If you want to do the puzzle, visit adventofcode.com/2020/day/3.
My programming language of choice is python
and all examples below are in python.
Key learnings
- Functions and abstraction
Part 1 is solved using the learnings from the previous days. Part 2 introduces a new key learning. By asking us to calculate several solpes it forces us to rewrite the code from part 1 and generalize it. This encourages us to create a function for the calculation and use a good code structure.
Puzzle
The puzzle is about counting amount of trees you’ll encounter if you travel through
a “forest” in a straight line. The input is a map over the forest where #
is a tree and .
is an
open space.
Note: The map is repeating horisontally. In this puzzle you can see it as returning to the left side once you reach the right edge of the map.
Example input:
..##.......
#...#...#..
.#....#..#.
..#.#...#.#
.#...##..#.
..#.##.....
Part 1
The angle you should travel in is described as a slope
of right 3 and down 1
.
The answer is how many trees you’ll hit if you traverse the map in this slope.

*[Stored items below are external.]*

Lemma reads_static_name base j f h vb :
  static_field j = Some f -> name f = name h ->
  codes DB.decodeLiteral (4 * zlen (value h)) vb (value h) ->
  reads base [] (Wire.enc_int (j - 1) 0x50 4 ++ vb) h.
Proof.
  intros Hj Hnm Hv. pose proof (hsize_min h).
  eapply (reads_literal base [] h true 4 false 0); [|done|lia].
  intros d b rest Hd Hb _. pose proof (refers_static d j f Hj) as Hr.
  assert (Hp : Wire.pattern 0x50 4) by solve_pattern.
  split; [rewrite <- Hnm; eapply (names_index d 4 false true); [done|solve_marks|done]|]. intros Hh.
  destruct (enc_int_head (j - 1) 0x50 4 Hp) as (x & l & Hx & Hxr); [destruct Hr; lia|].
  apply (dispatch_name_ref d b (0x10 + x) (l ++ vb) rest).
  - rewrite Hx in Hh. by replace (0x40 + (0x10 + x)) with (0x50 + x) by lia.
  - change (2 ^ 4) with 16 in Hxr. lia.
Qed.

Lemma reads_based_name base i f h vb :
  i <= base < 2 ^ 32 -> name f = name h ->
  codes DB.decodeLiteral (4 * zlen (value h)) vb (value h) ->
  reads base [(i, f)] (Wire.enc_int (base - i) 0x40 4 ++ vb) h.
Proof.
  intros Hi Hnm Hv. pose proof (hsize_min h).
  eapply (reads_literal base [(i, f)] h true 4 false 0); [|done|lia].
  intros d b rest Hd Hb Hn. subst base.
  pose proof (refers_based d i f Hd ltac:(lia) ltac:(lia) (Hn i f ltac:(by constructor))) as Hr.
  assert (Hp : Wire.pattern 0x40 4) by solve_pattern. split.
  - rewrite <- Hnm. replace (D.baseIndex_ d - i) with (D.baseIndex_ d - i + 1 - 1) by lia.
    eapply (names_index d 4 false false); [done|solve_marks|done].
  - intros Hh. destruct (enc_int_head (D.baseIndex_ d - i) 0x40 4 Hp) as (x & l & Hx & Hxr); [lia|].
    apply (dispatch_name_ref d b x (l ++ vb) rest);
      [by rewrite Hx in Hh|change (2 ^ 4) with 16 in Hxr; lia].
Qed.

A visual representation of the puzzle:
Parse input
First step is to save the input in a local file and parse it in python:
# Open the input file
inputfile = open('03.input', 'r')
# Parse lines
data = [x.strip() for x in inputfile.readlines()]
Solution
def part1(data):
x = 0 # X is current column
total = 0 # Count of trees
map_width = len(data[0])
map_height = len(data)
for y in range(map_height): # Iterate each row
if data[y][x] == '#': # Use x,y as coordinates to check for tree
total += 1 # Count if tree
x = (x + 3) % map_width # Jump 3 steps right (modulus to keep within map)
return total
print "Solution part 1: %d" % part1(data)
Part 2
The second puzzle has the same input. Now you have to try multiple slopes:
- Right 1, down 1
- Right 3, down 1
- Right 5, down 1
- Right 7, down 1
- Right 1, down 2
The answer is product of multiplying amount of trees encountered in the above slopes.
Solution
In this stage you’ll realize it’s easier to refactor your code into a function with the slope as parameter.

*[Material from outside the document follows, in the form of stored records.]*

(** An insertion is owed. *)
Lemma step_insert d b T nb n v vb chan rest l :
  reading d b T None -> DB.cursor_ b <> [] -> DB.cursor_ b ++ chan = nb ++ vb ++ rest ->
  name_form T nb n -> codes DB.decodeLiteral (4 * zlen v) vb v -> 4 * zlen v <= lim ->
  0 <= lim -> hsize (HPACKHeader.mk n v) <= cap T -> ins T < 2 ^ 31 ->
  owes (apply T (IInsert (HPACKHeader.mk n v))) None rest l ->
  exists r d' b', D.decodeEncoderStreamInstruction (d, b) = Some (r, (d', b')) /\
    stepped d b T chan (IInsert (HPACKHeader.mk n v) :: l) d' b'.
Proof.
  intros [Hd He Hv Hp Hb Hl Hm Hw Hz [Ht1 Ht2]] Hne E Hnf Hc Hvl Hl0 Hh Hi Ho.
  destruct (name_form_cons T nb n Hnf) as (byte & cn & Enb).
  assert (Ec : exists c, DB.cursor_ b = byte :: c).
  { destruct (DB.cursor_ b) as [|y c]; [done|]. rewrite Enb in E. injection E as -> _. by eexists. }
  destruct Ec as [c Ec].
  unfold pstate in Hp. destruct (D.state (D.partial_ d)) eqn:Es; [|done].
  rewrite (dispatch_instruction d b byte c) by done. rewrite Es, bool_decide_eq_false_2 by done.
  cbn [orb]. set (d1 := D.set_partial d _).
  destruct (name_form_names d1 T nb n byte cn Hd Hv Hb Hnf Enb)
    as (ni & pl & nlim & HN & Hnl & Hb7 & Hb6 & Hpl).
  assert (Hdis : (if truth (Z.land byte 0x80) then D.decodeInsertQ true 6
     else if truth (Z.land byte 0x40) then D.decodeInsertQ false 5
     else if truth (Z.land byte 0x20) then D.handleTableSizeUpdate else D.decodeDuplicate) =
     D.decodeInsertQ ni pl).
  { rewrite Hb7, Hpl. destruct ni; [done|]. by rewrite Hb6. }
  rewrite Hdis. unfold D.decodeInsertQ. erewrite qbind_ok by reflexivity.
  simpl (D.state (D.partial_ d1)). rewrite bool_decide_eq_true_2 by done.
  destruct (cut b nb chan (vb ++ rest) Hw Hz E) as [(c1 & E1 & E2 & Hho)|[Hch Hs]].
  - destruct (names_full _ _ _ _ _ _ _ HN b c1 He Hho ltac:(lia)) as (d2 & HD & Hup).
    assert (Hinner : (name ← D.decodeName ni pl false;
        consumed ← D.reads DB.consumedBytes;
        D.modify (fun d => D.set_partial d (D.mkPartial D.VALUE consumed name));; mret name)
        (d1, b) = Some (Some n, (D.set_partial d2 (D.mkPartial D.VALUE
          (DB.consumedBytes (DB.skip b (zlen nb))) n), DB.skip b (zlen nb)))).
    { rewrite (qbind_ok _ _ _ _ _ HD). erewrite qbind_ok by reflexivity.
      by erewrite qbind_ok by reflexivity. }
    rewrite (qbind_ok _ _ _ _ _ Hinner). set (d3 := D.set_partial d2 _).
    assert (Hlen : (length nb <= length (DB.cursor_ b))%nat) by (rewrite E1, length_app; lia).
    destruct (skip_whole b (length nb) Hw Hlen Hz) as [Hw3 Hz3].
    fold (zlen nb) in Hw3, Hz3. pose proof (zlen_nonneg nb).
    assert (Ec3 : DB.cursor_ (DB.skip b (zlen nb)) = c1).
    { unfold DB.skip, zlen. simpl. by rewrite Nat2Z.id, E1, drop_app_zlen. }
    assert (Hv3 : view (D.table_ d3) = T) by (change (D.table_ d3) with (D.table_ d2); by rewrite (upto_table d1 d2 Hup)).
    assert (Hd3 : dinv d3) by (apply (upto_dinv d1 d2 Hup Hd)).
    assert (He3 : D.err_ d3 = NONE) by (change (D.err_ d3) with (D.err_ d2); by rewrite (upto_err d1 d2 Hup)).
    destruct (value_part_ok d3 (DB.skip b (zlen nb)) T n v vb chan rest)
      as (r & d' & b' & HV & Hsb & Hd' & HO); try done; [lia|by rewrite Ec3|].
    exists r, d', b'. split; [exact HV|].
    assert (Hb13 : same_blocks d1 d3) by (destruct (upto_blocks d1 d2 Hup); by constructor).
    split; [eapply same_blocks_trans; [|eapply same_blocks_trans; [exact Hb13|exact Hsb]]; done|].
    split; [done|]. rewrite Ec3 in HO.
    destruct HO as [(c' & E1' & E2' & Eb & He' & Hv' & Hp')|(Hch & He' & Hv' & Hp')].
    + left. eexists _, _, (length nb + length vb)%nat.
      rewrite E1, E1', <- drop_drop, !drop_app_zlen, <- E2', !length_app.
      pose proof (codes_ne _ _ _ _ Hc) as Hvb. destruct vb as [|y vb]; [done|].
      split_and!; try done; try (simpl; lia).
      rewrite Eb, skip_skip by apply zlen_nonneg. f_equal. unfold zlen. lia.
    + right. split_and!; try done. exists (length nb). split; [done|]. rewrite Hp'. split.
      * simpl. by apply consumed_skip.
      * unfold pstate. rewrite Hp'. simpl. rewrite E1, drop_app_zlen, <- E2. by constructor.
  - assert (Hrem : 0 < DB.remainingBytes_ b) by (by apply remaining_pos).
    destruct (names_short _ _ _ _ _ _ _ HN b He Hs Hrem ltac:(lia)) as (b' & HD).
    assert (Hinner : (name ← D.decodeName ni pl false;
        consumed ← D.reads DB.consumedBytes;
        D.modify (fun d => D.set_partial d (D.mkPartial D.VALUE consumed name));; mret name)
        (d1, b) = Some (None, (D.set_err d1 BUFFER_UNDERFLOW, b'))) by (by rewrite (qbind_fail _ _ _ _ HD)).
    rewrite (qbind_fail _ _ _ _ Hinner). eexists _, _, _. split; [reflexivity|].
    split; [done|]. split; [done|]. right. split_and!; try done. exists 0%nat.
    split; [lia|]. split; [simpl; lia|]. rewrite drop_0, E. unfold pstate. cbn.
    econstructor; [done|]. by constructor.
Qed.

(** The state and the first byte of an instruction that is not an insertion. *)
Lemma step_other d b T chan bytes rest (c : Z) v :
  reading d b T None -> DB.cursor_ b <> [] -> DB.cursor_ b ++ chan = bytes ++ rest ->
  bytes = Wire.enc_int v c 5 -> 0 <= v -> (c = 0x20 \/ c = 0) ->
  let d1 := D.set_partial d (D.mkPartial D.NAME (DB.consumedBytes b) (D.header_name (D.partial_ d))) in
  D.decodeEncoderStreamInstruction (d, b) =
    (if c =? 0 then D.decodeDuplicate else D.handleTableSizeUpdate) (d1, b) /\
  Wire.pattern c 5.
Proof.
  intros [Hd He Hv Hp Hb Hl Hm Hw Hz _] Hne E Eb Hv0 Hc d1.
  assert (Hpat : Wire.pattern c 5) by (destruct Hc as [-> | ->]; solve_pattern). split; [|done].
  destruct (enc_int_head v c 5 Hpat Hv0) as (x & l & Hx & Hxr). change (2 ^ 5) with 32 in Hxr.
  unfold pstate in Hp. destruct (D.state (D.partial_ d)) eqn:Es; [|done].
  rewrite Eb, Hx in E. destruct (DB.cursor_ b) as [|y l'] eqn:Ec; [done|]. injection E as -> _.
  rewrite (dispatch_instruction d b (c + x) l') by done. rewrite Es, bool_decide_eq_false_2 by done.
  cbn [orb].
  assert (E7 : truth (Z.land (c + x) 0x80) = false)
    by (clear -Hc Hxr; destruct Hc as [-> | ->]; byte_bits 32).
  assert (E6 : truth (Z.land (c + x) 0x40) = false)
    by (clear -Hc Hxr; destruct Hc as [-> | ->]; byte_bits 32).
  assert (E5 : truth (Z.land (c + x) 0x20) = negb (c =? 0)).
  { clear -Hc Hxr. destruct Hc as [-> | ->];
      [change (negb (32 =? 0)) with true|change (negb (0 =? 0)) with false]; byte_bits 32. }
  rewrite E7, E6, E5. by destruct (c =? 0).
Qed.

(** It is cut off: nothing has happened. *)
Lemma stepped_short d b T chan l (d1 : D.t) b' :
  reading d b T None -> chan <> [] -> owes T None (DB.cursor_ b ++ chan) l ->
  d1 = D.set_partial d (D.mkPartial D.NAME (DB.consumedBytes b) (D.header_name (D.partial_ d))) ->
  stepped d b T chan l (D.set_err d1 BUFFER_UNDERFLOW) b'.
Proof.
  intros [Hd He Hv Hp Hb Hl Hm Hw Hz _] Hch Ho ->. split; [done|]. split; [done|]. right.
  split_and!; try done. exists 0%nat. rewrite drop_0. split; [lia|]. split; [simpl; lia|done].
Qed.

(** It is complete: [k] bytes were read. *)
Lemma stepped_full d b T chan x l d' bytes c' :
  reading d b T None -> DB.cursor_ b = bytes ++ c' -> bytes <> [] ->
  owes (apply T x) None (c' ++ chan) l -> same_blocks d d' -> dinv d' -> D.err_ d' = NONE ->
  view (D.table_ d') = apply T x -> pstate d' = None ->
  stepped d b T chan (x :: l) d' (DB.skip b (zlen bytes)).
Proof.
  intros Hr E Hne Ho Hs Hd He Hv Hp. split; [done|]. split; [done|]. left.
  eexists _, _, (length bytes). rewrite E, drop_app_zlen, length_app.
  destruct bytes as [|y bytes]; [done|]. split_and!; try done; simpl; lia.
Qed.

Lemma step_size d b T c chan rest l :
  reading d b T None -> DB.cursor_ b <> [] ->
  DB.cursor_ b ++ chan = Wire.enc_int c 0x20 5 ++ rest -> 0 <= lim -> maxTable < 2 ^ 31 ->
  0 <= c <= maxTable -> owes (apply T (ISize c)) None rest l ->
  exists r d' b', D.decodeEncoderStreamInstruction (d, b) = Some (r, (d', b')) /\
    stepped d b T chan (ISize c :: l) d' b'.
Proof.
  intros Hrd Hne E Hl0 HM Hc Ho.
  destruct (step_other d b T chan _ rest 0x20 c Hrd Hne E eq_refl) as [-> Hpat]; [lia|by left|].
  change (0x20 =? 0) with false. cbv iota. set (d1 := D.set_partial d _).
  pose proof (codes_int c 0x20 5 Hpat ltac:(unfold_ints; lia)) as HC.
  pose proof Hrd as [Hd He Hv Hp Hb Hl Hm Hw Hz _].
  unfold D.handleTableSizeUpdate. change (prefixLength TABLE_SIZE_UPDATE) with 5.
  destruct (cut b _ chan rest Hw Hz E) as [(c' & E1 & E2 & Hho)|[Hch Hs]].
  - rewrite (qbind_ok _ _ _ _ _ (decode_full _ _ _ _ d1 b c' HC He Hho ltac:(lia))).
    unfold D.update_capacity. rewrite Z.gtb_ltb, (proj2 (Z.ltb_ge _ _)) by (simpl; lia).
    rewrite u32_id by (unfold_ints; lia). destruct Hd as [Hd Ht].
    destruct (untracked_setCapacity (D.table_ d) c Hd Ht ltac:(lia)) as (s' & HS & Hs' & Ht' & Hv').
    change (D.table_ d1) with (D.table_ d). rewrite HS. unfold mbind, option_bind.
    eexists _, _, _. split; [reflexivity|].
    eapply stepped_full; try done; [apply HC|by rewrite <- E2|by rewrite <- Hv].
  - destruct (decode_short _ _ _ _ d1 b HC Hs ltac:(lia)) as [b' Eb].
    rewrite (qbind_fail _ _ _ _ Eb). eexists _, _, _. split; [reflexivity|].
    eapply stepped_short; try done. rewrite E. by constructor.
Qed.

Lemma step_dup d b T i h chan rest l :
  reading d b T None -> DB.cursor_ b <> [] ->
  DB.cursor_ b ++ chan = Wire.enc_int (i - 1) 0x00 5 ++ rest -> 0 <= lim -> ins T < 2 ^ 31 ->
  1 <= i < 2 ^ 31 -> fields T !! Z.to_nat (i - 1) = Some h -> canonical (name h) -> hsize h <= cap T ->
  owes (apply T (IInsert h)) None rest l ->
  exists r d' b', D.decodeEncoderStreamInstruction (d, b) = Some (r, (d', b')) /\
    stepped d b T chan (IInsert h :: l) d' b'.
Proof.
  intros Hrd Hne E Hl0 HI Hi Hf Hcan Hh Ho.
  destruct (step_other d b T chan _ rest 0x00 (i - 1) Hrd Hne E eq_refl) as [-> Hpat]; [lia|by right|].
  change (0x00 =? 0) with true. cbv iota. set (d1 := D.set_partial d _).
  pose proof Hrd as [Hd He Hv Hp Hb Hl Hm Hw Hz _].
  assert (Hr : refers d1 false false i h)
    by (apply refers_relative; [done|done|lia|by change (D.table_ d1) with (D.table_ d); rewrite Hv]).
  unfold D.decodeDuplicate. change (prefixLength Q_DUPLICATE) with 5.
  destruct (cut b _ chan rest Hw Hz E) as [(c' & E1 & E2 & Hho)|[Hch Hs]].
  - destruct (indexed_full d1 b c' 5 false false 0x00 i h) as (d2 & HD & Hup); try done;
      [solve_marks|lia|].
    rewrite (qbind_ok _ _ _ _ _ HD). rewrite storeAddress_lower, Hcan.
    assert (Eh : HPACKHeader.mk (name h) (value h) = h) by (by destruct h). rewrite Eh.
    assert (Hv2 : view (D.table_ d2) = T) by (by rewrite (upto_table d1 d2 Hup)).
    destruct (insert_ok d2 (DB.skip b (zlen (Wire.enc_int (i - 1) 0 5))) T h
      (upto_dinv d1 d2 Hup Hd) Hv2 HI Hh) as (d3 & HI3 & Hd3 & Hv3 & Hb3 & He3 & Hp3 & _).
    rewrite (qbind_ok _ _ _ _ _ HI3). eexists _, _, _. split; [reflexivity|].
    assert (He2 : D.err_ d2 = NONE) by (by rewrite (upto_err d1 d2 Hup)).
    assert (Hp2 : pstate d2 = None) by (destruct Hup as (? & -> & _); done).
    assert (Hb2 : same_blocks d d2) by (destruct (upto_blocks d1 d2 Hup); by constructor).
    eapply (stepped_full d b T chan (IInsert h) l _ _ c'); try done.
    + apply (codes_ne _ _ _ _ (codes_int (i - 1) 0 5 Hpat ltac:(unfold_ints; lia))).
    + by rewrite <- E2.
    + destruct (same_blocks_trans d d2 d3 Hb2 Hb3). by constructor.
    + simpl. by rewrite He3.
    + change (pstate d3 = None). by rewrite Hp3.
  - destruct (indexed_short d1 b 5 false false 0x00 i h) as (b' & HD); try done;
      [by apply remaining_pos|lia|].
    rewrite (qbind_fail _ _ _ _ HD). eexists _, _, _. split; [reflexivity|].
    eapply stepped_short; try done. rewrite E. by constructor.
Qed.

The last slope with down 2
forces us to use both columns and rows skipped as
parameters to your function.
def part2(data):
def traverse(right, down): # Define a function for generalizing
x = 0
total = 0
for i in range(len(data)):
if i % down != 0: # Skip rows according to "down"-variable
continue
if data[i][x] == '#':
total += 1
x = (x + right) % len(data[0]) # Use right-parameter
return total
# Use function to get values for each slope
return traverse(1,1) * traverse(3,1) * traverse(5,1) * traverse(7,1) * traverse(1,2)
Alternative solutions
Functional style
A more functional approach would be:
def part1(data):
def encountered((idx, row)):
x_position = (idx * 3) % len(row)
return row[x_position] == '#'
trees_encountered = filter(encountered, enumerate(data))
return len(trees_encountered)
def part2(data):
def traverse(right, down):
# Filter out jumped rows
def filter_row((idx, row)):
return idx % down == 0
rows_hit = filter(filter_row, enumerate(data))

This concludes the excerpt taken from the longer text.